Ski industry flying high for its big show

Scott Condon
The Aspen Times

Fat skis won’t dominate the market in 2014-15 like they have in recent years, according to SnowSports Industries of America (SIA), a trade association for makers of equipment, clothing and accessories in the ski industry.

Ski makers also are hearing the message from retailers that they are confused by the mind-boggling number of skis that are saturating the market, according to SIA’s magazine for the Snow Show, the industry’s largest trade show which starts Thursday in Denver.

SIA Director of Research Kelly Davis said more skiers want a versatile ski that does it all. They don’t want a different ski for every occasion. That is leading to a slimmer waist on many new models. A mid-fat width underfoot is associated with a greater ability to deal with powder when the storms roll in and hard-packed slopes when it is dry.

“There’s 1,600 different models to choose from,” Davis said. “People are looking for a one-ski quiver.”

“People are looking for a one-ski quiver.”
Kelly Davis, SnowSports Industries of America

She stressed that the mushrooming popularity of freeskiing also is influencing ski makers this year. The number of skiers who self-identify themselves as freeskiers soared 47 percent last season in SIA’s annual snow sports participation survey. Those who identified themselves as alpine skiers fell 19 percent.

“It’s really a shift in culture,” Davis said.

Freeskiers feel “freedom” on the slopes, and they express it in a number of ways, she said. “Not everybody is in a park or pipe,” Davis said.

Many use natural and man-made features either at the ski area or in the backcountry. Others put climbing skins on their skis for the ascent, then rip down. Other adventurers are playing on backcountry slopes and avoiding ski areas altogether.

About 5 million people reported trying some kind of backcountry travel last season, Davis said. Many of those skiers demand lightweight, ascent-friendly skis and boots that don’t sacrifice downhill performance, according to SIA’s guide for the Snow Show. The line between alpine and alpine touring skis and boots continues to get blurred, the magazine said.

The alpine touring surge is influencing traditional alpine boots as well. More hybrid boots will be featured this year, with custom settings for skiing and walking. There is appeal even to skiers with no intention of hiking, Davis said. The hybrid boots are more comfortable while walking around base areas and hanging out in bars, earning them the reputation of having a ski-drink mode, Davis said.

The trend for freeskiers to influence the industry isn’t expected to fade anytime soon. There were 8.24 million alpine skiers last season, down 19 percent from the prior year, according to SIA’s research. Snowboarding trailed a close second with 7.35 million participants, a decline of 3 percent.

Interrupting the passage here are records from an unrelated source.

(** [float(s)] of a string, a built-in outside the repository: [None] where
    it raises ValueError. *)
Variable float_of_str : string -> option pyfloat.

(** [float(x)]; [None] where it raises. *)
Definition float_ (x : value) : option pyfloat :=
  match x with
  | VBool b => Some (Finite (if b then 1 else 0))
  | VInt z =>
      match float_of_int z with
      | Some q => Some (Finite q)
      | None => None
      end
  | VFloat f => Some f
  | VStr s => float_of_str s
  | VNone | VList _ | VDict _ => None
  end.

(** [_safe_int]: [int(round(float(x)))], [None] on any exception. *)
Definition _safe_int (x : value) : option Z :=
  match float_ x with
  | Some (Finite q) => Some (round_half_even q)
  | Some NonFinite => None
  | None => None
  end.

(** One turn of the loop of [_minmax_tomorrow]. *)
Definition minmax_step (acc : result (option Z * option Z)) (item : value)
  : result (option Z * option Z) :=
  '(tmin, tmax) <- acc ;;
  data <- get item "data" (VDict []) ;;
  instant <- get data "instant" (VDict []) ;;
  inst <- get instant "details" (VDict []) ;;
  t <- get inst "air_temperature" VNone ;;
  match _safe_int t with
  | None => ret (tmin, tmax)
  | Some temp =>
      ret (Some (match tmin with None => temp | Some m => Z.min m temp end),
           Some (match tmax with None => temp | Some m => Z.max m temp end))
  end.

Definition _minmax_tomorrow (timeseries : value)
  : result (option Z * option Z) :=
  items <- iterate timeseries ;;
  fold_left minmax_step items (ret (None, None)).

(** The inner function [humanize] of [_extract_summary]. *)
Definition humanize (sym : value) : result string :=
  if negb (truthy sym) then ret "Sem dados"
  else
    match sym with
    | VStr sym =>
        let s := Py.lower sym in
        let has k := Py.contains k s in
        ret (if has "thunder" then "Tempestade"
             else if has "snow" then "Neve"
             else if has "rain" || has "sleet" then
               if has "heavyrain" || has "rainshowersandthunder"
                  || has "heavyrainshowers" then "Chuva forte"
               else if has "lightrain" || has "lightrainshowers"
               then "Chuva fraca"
               else "Chuva"
             else if has "cloudy" then
               if has "partly" then "Parcialmente nublado" else "Nublado"
             else if has "clearsky" || has "fair" then "Céu limpo"
             else "Tempo instável")
    | _ => raise AttributeError
    end.

(** [_extract_summary]; [now_ts] is the [int(time.time())] it stamps. *)
Definition _extract_summary (payload : value) (now_hour now_ts : Z)
  : result WeatherResult :=
  props <- get payload "properties" (VDict []) ;;
  timeseries <- get props "timeseries" (VList []) ;;
  '(temp_now, symbol_code) <-
    (if truthy timeseries then
       item0 <- index0 timeseries ;;
       first <- get item0 "data" (VDict []) ;;
       instant <- get first "instant" (VDict []) ;;
       details <- get instant "details" (VDict []) ;;
       t <- get details "air_temperature" VNone ;;
       n1h <- get first "next_1_hours" (VDict []) ;;
       s1 <- get n1h "summary" (VDict []) ;;
       n1 <- get s1 "symbol_code" VNone ;;
       n6h <- get first "next_6_hours" (VDict []) ;;
       s6 <- get n6h "summary" (VDict []) ;;
       n6 <- get s6 "symbol_code" VNone ;;
       ret (_safe_int t, if truthy n1 then n1 else n6)
     else ret (None, VNone)) ;;
  let period := _pick_period now_hour in
  h <- humanize symbol_code ;;
  let today_label := ("Hoje (" ++ period ++ "): " ++ h)%string in
  '(tmin, tmax) <- _minmax_tomorrow timeseries ;;
  let tomorrow_label :=
    match tmin, tmax with
    | Some tmin, Some tmax =>
        ("Amanhã: " ++ str_of_int tmin ++ "–" ++ str_of_int tmax ++ "°C")%string
    | _, _ => "Amanhã: —"
    end in
  ret (mkWeatherResult true temp_now today_label tomorrow_label symbol_code
         "online" (VInt now_ts)).

End WithFloatParser.

End Weather.

(** ** weather.py: the HTTP retry loop and the public entry point *)

Module Fetch.
Import Weather.

(** What one [opener.open(req)] followed by [read], [decode] and
    [json.loads] does: it yields the decoded payload or raises. *)
Inductive outcome :=
| Response (payload : value)
| Raises (e : pyexn).

(** Observable steps of the retry loop. *)
Inductive event :=
| EvOpen (attempt : Z)      (* opener.open at [for attempt in (1, 2)] *)
| EvSleep (seconds : Q).    (* time.sleep *)

(** The body of [for attempt in todo], the [k]-th call to the network
    being answered by [net k]. *)
Fixpoint attempts (net : nat -> outcome) (k : nat) (todo : list Z)
    (last_exc : option pyexn) : list event * result value :=
  match todo with
  | [] =>
      ([], raise (match last_exc with Some e => e | None => RuntimeError end))
  | attempt :: todo' =>
      match net k with
      | Response payload => ([EvOpen attempt], ret payload)
      | Raises (HTTPError code) =>
          ([EvOpen attempt], raise (HTTPError code))
      | Raises URLError =>
          if attempt =? 1 then
            let '(evs, r) := attempts net (S k) todo' (Some URLError) in
            (EvOpen attempt :: EvSleep (4 # 10) :: evs, r)
          else ([EvOpen attempt], raise URLError)
      | Raises e =>
          if attempt =? 1 then
            let '(evs, r) := attempts net (S k) todo' (Some e) in
            (EvOpen attempt :: EvSleep (4 # 10) :: evs, r)
          else ([EvOpen attempt], raise e)
      end
  end.

Definition _http_get_json (net : nat -> outcome) : list event * result value :=
  attempts net 0%nat [1; 2] None.

Definition opens (evs : list event) : list Z :=
  flat_map (fun e => match e with EvOpen a => [a] | EvSleep _ => [] end) evs.

Definition sleeps (evs : list event) : list Q :=
  flat_map (fun e => match e with EvSleep s => [s] | EvOpen _ => [] end) evs.

(** Everything [get_weather] reads from outside. *)
Record world := mkWorld {
  net : nat -> outcome;     (* answers of the network *)
  now_hour : Z;             (* time.localtime().tm_hour *)
  now_ts : Z;               (* int(time.time()) *)
  cache_file : value;       (* _read_json(current_cache_path) at entry;
                               VNone for a missing or unreadable file *)
  archive_ok : bool;        (* os.replace into cache_old/ succeeds *)
  write_ok : bool           (* _write_json_atomic succeeds *)
}.

(** [isinstance(cached.get("payload"), dict)] *)
Definition is_dict (v : value) : bool :=
  match v with
  | VDict _ => true
  | _ => false
  end.

(** The test of the fallback, [cached and isinstance(cached.get("payload"),
    dict)], where it does not raise. *)
Definition usable (cached : value) : bool :=
  match cached with
  | VDict items =>
      match lookup "payload" items with
      | Some (VDict _) => truthy cached
      | _ => false
      end
  | _ => false
  end.

(** A forecast point as the endpoint sends it, for the examples. *)
Definition forecast_point (time : string) (air_temperature : Z) : value :=
  VDict [("time", VStr time);
         ("data",
          VDict [("instant",
                  VDict [("details",
                          VDict [("air_temperature",
                                  VInt air_temperature)])])])].

Definition forecast (timeseries : list value) : value :=
  VDict [("properties", VDict [("timeseries", VList timeseries)])].

(** The "no data" snapshot. *)
Definition no_data : WeatherResult :=
  mkWeatherResult false None "Sem dados" "Amanhã: —" VNone "cache" VNone.

Section WithFloatParser.

Variable float_of_str : string -> option pyfloat.

(** The [try] block of [get_weather]: the result and the cache slot after
    it.  [_archive_existing_cache] swallows its errors and leaves the slot
    in place when the move fails; [_write_json_atomic] raises. *)
Definition online (w : world) (city_label : string)
  : result WeatherResult * value :=
  match snd (_http_get_json (net w)) with
  | inl e => (raise e, cache_file w)
  | inr payload =>
      match _extract_summary float_of_str payload (now_hour w) (now_ts w) with
      | inl e => (raise e, cache_file w)
      | inr res =>
          let slot := if archive_ok w then VNone else cache_file w in
          if write_ok w then
            (ret res,
             VDict [("ts", cache_ts res); ("payload", payload);
                    ("city", VStr city_label)])
          else (raise OSError, slot)
      end
  end.

(** The [except Exception] block of [get_weather], [cached] being what
    [_read_json] returns there. *)
Definition fallback (w : world) (cached : value) : result WeatherResult :=
  has_record <-
    (if truthy cached then
       p <- get cached "payload" VNone ;;
       ret (is_dict p)
     else ret false) ;;
  if has_record : bool then
    payload <- get cached "payload" VNone ;;   (* cached["payload"] *)
    res <- _extract_summary float_of_str payload (now_hour w) (now_ts w) ;;
    ts <- get cached "ts" VNone ;;
    ret (mkWeatherResult true (temp_c res) (today_label res)
           (tomorrow_label res) (symbol_code res) "cache" ts)
  else
    ret (mkWeatherResult false None "Sem dados" "Amanhã: —" VNone "cache"
           VNone).

(** [get_weather]: the snapshot it returns or the exception it lets
    through, and the cache slot it leaves. *)
Definition get_weather (w : world) (city_label : string)
  : result WeatherResult * value :=
  match online w city_label with
  | (inr res, slot) => (ret res, slot)
  | (inl _, slot) => (fallback w slot, slot)
  end.

End WithFloatParser.

End Fetch.

(** ** sal.py: display helpers and the opening-hours status *)

Module SalUi.
Import Sal.

(** The format [f"{n:02d}"]: at least two characters, zero padded. *)
Definition fmt_02d (n : Z) : string :=
  if (0 <=? n) && (n <? 10) then ("0" ++ Weather.str_of_int n)%string
  else Weather.str_of_int n.

(** [fmt_hhmm]; [//] and [%] are floor division and its remainder. *)
Definition fmt_hhmm (mins : option Z) : string :=
  match mins with
  | None => "—"
  | Some mins =>
      let hh := mins / 60 in
      let mm := mins mod 60 in
      if mm =? 0 then (fmt_02d hh ++ "H")%string
      else (fmt_02d hh ++ ":" ++ fmt_02d mm)%string
  end.

(** [today_3letters_noaccent] and [weekday_full_noaccent], with
    [time.localtime().tm_wday] (0 to 6, Monday = 0) as argument. *)
Definition today_3letters_noaccent (wd : Z) : string :=
  nth (Z.to_nat wd) ["SEG"; "TER"; "QUA"; "QUI"; "SEX"; "SAB"; "DOM"] "".

Definition weekday_full_noaccent (wd : Z) : string :=
  nth (Z.to_nat wd)
    ["SEGUNDA-FEIRA"; "TERCA-FEIRA"; "QUARTA-FEIRA"; "QUINTA-FEIRA";
     "SEXTA-FEIRA"; "SABADO"; "DOMINGO"] "".

(** [theme_is_day], with [time.localtime().tm_hour] as argument. *)
Definition theme_is_day (h : Z) : bool := (6 <=? h) && (h <=? 17).

(** The [rules] of one item of [HoursCard]: day code to opening and closing
    text, either of which may be [None]. *)
Definition hours_rules : Type :=
  list (string * (option string * option string)).

Fixpoint rule_of (day : string) (rules : hours_rules)
  : option (option string * option string) :=
  match rules with
  | [] => None
  | (k, v) :: rules' => if String.eqb day k then Some v else rule_of day rules'
  end.

(** [parse_hhmm(x) if x else None] *)
Definition parse_if_set (x : option string) : option Z :=
  match x with
  | None => None
  | Some s => if String.eqb s "" then None else parse_hhmm s
  end.

(** [HoursCard.update_status_only]: the texts put on the status and the
    sub-status labels, for the rules of the item shown, today's code and the
    minute of the day. *)
Definition update_status_only (rules : hours_rules) (day : string)
    (now_min : Z) : string * string :=
  let '(open_s, close_s) :=
    match rule_of day rules with
    | Some r => r
    | None => (None, None)
    end in
  let open_m := parse_if_set open_s in
  let close_m := parse_if_set close_s in
  let is_open :=
    match open_m, close_m with
    | Some o, Some c => (o <=? now_min) && (now_min <? c)
    | _, _ => false
    end in
  if is_open then ("ABERTO AGORA", ("FECHA ÀS " ++ fmt_hhmm close_m)%string)
  else
    ("FECHADO AGORA",
     match open_m with
     | Some _ => ("ABRE ÀS " ++ fmt_hhmm open_m)%string
     | None => "SEM ATENDIMENTO"
     end).

(** [map_symbol_to_icon], on the [Optional[str]] of its signature. *)
Definition map_symbol_to_icon (symbol_code : option string) : string :=
  match symbol_code with
  | None => "clouds"
  | Some sym =>
      if String.eqb sym "" then "clouds"
      else
        let s := Py.lower sym in
        let has k := Py.contains k s in
        if has "thunder" then "storm"
        else if has "snow" then "snowflake"
        else if has "rain" || has "sleet" then "rainy-day"
        else if has "partlycloudy" then "cloudy"
        else if has "cloudy" then "clouds"
        else if has "clearsky" || has "fair" then "sun"
        else "clouds"
  end.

But rapidly gaining ground was freeskiing with 5.36 million people self-identifying themselves in the discipline. That was a one-year increase of 47 percent. (42 percent of the freeskiers said they are also alpine skiers, but they had to choose one primary discipline.)

The total number of snow-sport participants last year was 19.29 million, a slip of 2 percent. However, the survey was taken before snow conditions drastically improved and attracted more people to the slopes during the last third of the season, Davis said.